(** * FusedAggregation (torch_geometric/nn/aggr/fused.py)

    A shallow embedding of [FusedAggregation.__init__] and
    [FusedAggregation.forward], and the properties of the fused engine.

    - Scalars are IEEE binary64 numbers, the entries of a tensor of dtype
      [torch.float64]: Rocq's primitive floats, whose operations are the
      correctly rounded IEEE ones.  The constant [1e-5] is its nearest
      binary64 number.
    - Tensors are lists: a vector is a [list float], a matrix the list of
      its rows.  A group index is a [list Z].
    - The primitives of torch ([scatter_add_], [scatter_reduce_], indexed
      assignment, [cat]) follow their documented contract on the CPU: the
      source rows are accumulated in index order, an index value out of
      bounds or an index longer than the source raises.
    - Python exceptions are values of an error monad; each carries the
      line of fused.py it is raised at.
    - The parameter [dim_size: Optional[int] = None] is an [option Z]; a
      group count [G : nat] stands for the argument [Some G].
    - [assert_index_present] and [assert_two_dimensional_input] belong to
      the base class [Aggregation], which is not among the sources. *)

From Stdlib Require Import ZArith Lia Floats.
From stdpp Require Import base option list gmap.

(** ** Exceptions *)

(** The Python exception classes the code can raise.  An exception is
    recorded with the line of fused.py that raises it (for an exception of
    a torch primitive or of a helper of the base class: the line of the
    call). *)
Inductive exn :=
| ValueError | NotImplementedError | RuntimeError | IndexError
| AssertionError | TypeError | KeyError | UnboundLocalError.

Inductive result (A : Type) :=
| Raise (e : exn) (line : nat)
| Ok (a : A).
Arguments Raise {A} e line.
Arguments Ok {A} a.

#[global] Instance exn_eq_dec : EqDecision exn.
Proof. solve_decision. Defined.

Definition bind {A B} (m : result A) (k : A -> result B) : result B :=
  match m with
  | Raise e line => Raise e line
  | Ok a => k a
  end.

Notation "'let*' x := m 'in' k" := (bind m (fun x => k))
  (at level 10, x name, m at level 200, k at level 200, only parsing).

(** [may_raise P m]: the only exceptions [m] can raise are those of [P]. *)
Definition may_raise {A} (P : exn -> nat -> Prop) (m : result A) : Prop :=
  match m with
  | Raise e line => P e line
  | Ok _ => True
  end.

(** ** Scalars *)

Module Scalar.

(** [1e-5] as a binary64 number. *)
Definition eps : float := 0x1.4f8b588e368f1p-17%float.

Definition is_nan (a : float) : bool := negb (a =? a)%float.

(** The combining functions of [scatter_reduce_]: 'amin' and 'amax' take
    the source when it is NaN, and [std::min], [std::max] otherwise. *)
Definition amin (self src : float) : float :=
  if is_nan src then src else if (src <? self)%float then src else self.

Definition amax (self src : float) : float :=
  if is_nan src then src else if (self <? src)%float then src else self.

(** [Tensor.relu]: [max(v, 0)], a NaN stays a NaN. *)
Definition relu (v : float) : float := if (v <? 0)%float then 0%float else v.

(** [Tensor.clamp_(min=1)] on one entry. *)
Definition clamp_min1 (c : float) : float := if (c <? 1)%float then 1%float else c.

(** [(var.relu() + 1e-5).sqrt()] on one entry. *)
Definition std_of_var (v : float) : float := sqrt (relu v + eps)%float.

End Scalar.

(** ** Aggregation classes and the class-level tables *)

(** The classes [aggregation_resolver] can return: the seven the module
    imports, and [OtherAggregation] for every other class. *)
Inductive Aggr :=
| SumAggregation | MeanAggregation | MinAggregation | MaxAggregation
| MulAggregation | VarAggregation | StdAggregation | OtherAggregation.

#[global] Instance Aggr_eq_dec : EqDecision Aggr.
Proof. solve_decision. Defined.

Definition Aggr_to_nat (c : Aggr) : nat :=
  match c with
  | SumAggregation => 0 | MeanAggregation => 1 | MinAggregation => 2
  | MaxAggregation => 3 | MulAggregation => 4 | VarAggregation => 5
  | StdAggregation => 6 | OtherAggregation => 7
  end.

Definition Aggr_of_nat (n : nat) : Aggr :=
  match n with
  | 0 => SumAggregation | 1 => MeanAggregation | 2 => MinAggregation
  | 3 => MaxAggregation | 4 => MulAggregation | 5 => VarAggregation
  | 6 => StdAggregation | _ => OtherAggregation
  end.

#[global] Instance Aggr_countable : Countable Aggr.
Proof.
  refine (inj_countable' Aggr_to_nat Aggr_of_nat _).
  intros []; reflexivity.
Defined.

(** The [reduce] options of the scatter directives (strings in the
    source). *)
Inductive reduce := r_sum | r_amin | r_amax | r_prod | r_pow_sum.

#[global] Instance reduce_eq_dec : EqDecision reduce.
Proof. solve_decision. Defined.

Definition FUSABLE_AGGRS (c : Aggr) : bool :=
  match c with
  | OtherAggregation => false
  | _ => true
  end.

Definition DEGREE_BASED_AGGRS (c : Aggr) : bool :=
  match c with
  | MeanAggregation | VarAggregation | StdAggregation => true
  | _ => false
  end.

Definition MASK_REQUIRED_AGGRS (c : Aggr) : bool :=
  match c with
  | MinAggregation | MaxAggregation | MulAggregation => true
  | _ => false
  end.

(** The dictionary [REDUCE]; a class that is not a key raises
    [KeyError]. *)
Definition REDUCE (line : nat) (c : Aggr) : result reduce :=
  match c with
  | SumAggregation => Ok r_sum
  | MeanAggregation => Ok r_sum
  | MinAggregation => Ok r_amin
  | MaxAggregation => Ok r_amax
  | MulAggregation => Ok r_prod
  | VarAggregation => Ok r_pow_sum
  | StdAggregation => Ok r_pow_sum
  | OtherAggregation => Raise KeyError line
  end.

(** ** The constructor *)

Record FusedAggregation := {
  aggr_cls : list Aggr;
  aggr_index : gmap Aggr nat;
  need_degree : bool;
  requires_mask : bool;
  reduce_ops : list (option reduce);
  lookup_ops : list (option (Aggr * nat));
}.

Fixpoint enumerate_from {A} (n : nat) (l : list A) : list (nat * A) :=
  match l with
  | [] => []
  | x :: l => (n, x) :: enumerate_from (S n) l
  end.

(** [{cls: i for i, cls in enumerate(aggr_cls)}]: a later position
    overwrites an earlier one of the same class. *)
Definition build_aggr_index (cls : list Aggr) : gmap Aggr nat :=
  foldl (fun d ic => <[ic.2 := ic.1]> d) ∅ (enumerate_from 0 cls).

(** One iteration of the loop of lines 103-147: the entries appended to
    [reduce_ops] and to [lookup_ops]. *)
Definition plan_entry (index : gmap Aggr nat) (cls : Aggr)
  : result (option reduce * option (Aggr * nat)) :=
  match cls with
  | MeanAggregation =>
      match index !! SumAggregation with
      | Some j => Ok (None, Some (SumAggregation, j))
      | None => let* r := REDUCE 111 cls in Ok (Some r, None)
      end
  | VarAggregation =>
      match index !! MeanAggregation with
      | Some j => let* r := REDUCE 116 cls in Ok (Some r, Some (MeanAggregation, j))
      | None =>
          match index !! SumAggregation with
          | Some j => let* r := REDUCE 120 cls in Ok (Some r, Some (SumAggregation, j))
          | None => let* r := REDUCE 124 cls in Ok (Some r, None)
          end
      end
  | StdAggregation =>
      match index !! VarAggregation with
      | Some j => Ok (None, Some (VarAggregation, j))
      | None =>
          match index !! MeanAggregation with
          | Some j => let* r := REDUCE 134 cls in Ok (Some r, Some (MeanAggregation, j))
          | None =>
              match index !! SumAggregation with
              | Some j => let* r := REDUCE 138 cls in Ok (Some r, Some (SumAggregation, j))
              | None => let* r := REDUCE 142 cls in Ok (Some r, None)
              end
          end
      end
  | _ => let* r := REDUCE 146 cls in Ok (Some r, None)
  end.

++++++++

→ Assigned task:
In the material above, transcribe exactly the lines beginning at the one with "- [assert_index_present] and" and ending at the one with "Definition relu (v", both included.

→ Solution:
    - [assert_index_present] and [assert_two_dimensional_input] belong to
      the base class [Aggregation], which is not among the sources. *)

From Stdlib Require Import ZArith Lia Floats.
From stdpp Require Import base option list gmap.

(** ** Exceptions *)

(** The Python exception classes the code can raise.  An exception is
    recorded with the line of fused.py that raises it (for an exception of
    a torch primitive or of a helper of the base class: the line of the
    call). *)
Inductive exn :=
| ValueError | NotImplementedError | RuntimeError | IndexError
| AssertionError | TypeError | KeyError | UnboundLocalError.

Inductive result (A : Type) :=
| Raise (e : exn) (line : nat)
| Ok (a : A).
Arguments Raise {A} e line.
Arguments Ok {A} a.

#[global] Instance exn_eq_dec : EqDecision exn.
Proof. solve_decision. Defined.

Definition bind {A B} (m : result A) (k : A -> result B) : result B :=
  match m with
  | Raise e line => Raise e line
  | Ok a => k a
  end.

Notation "'let*' x := m 'in' k" := (bind m (fun x => k))
  (at level 10, x name, m at level 200, k at level 200, only parsing).

(** [may_raise P m]: the only exceptions [m] can raise are those of [P]. *)
Definition may_raise {A} (P : exn -> nat -> Prop) (m : result A) : Prop :=
  match m with
  | Raise e line => P e line
  | Ok _ => True
  end.

(** ** Scalars *)

Module Scalar.

(** [1e-5] as a binary64 number. *)
Definition eps : float := 0x1.4f8b588e368f1p-17%float.

Definition is_nan (a : float) : bool := negb (a =? a)%float.

(** The combining functions of [scatter_reduce_]: 'amin' and 'amax' take
    the source when it is NaN, and [std::min], [std::max] otherwise. *)
Definition amin (self src : float) : float :=
  if is_nan src then src else if (src <? self)%float then src else self.

Definition amax (self src : float) : float :=
  if is_nan src then src else if (self <? src)%float then src else self.

(** [Tensor.relu]: [max(v, 0)], a NaN stays a NaN. *)
Definition relu (v : float) : float := if (v <? 0)%float then 0%float else v.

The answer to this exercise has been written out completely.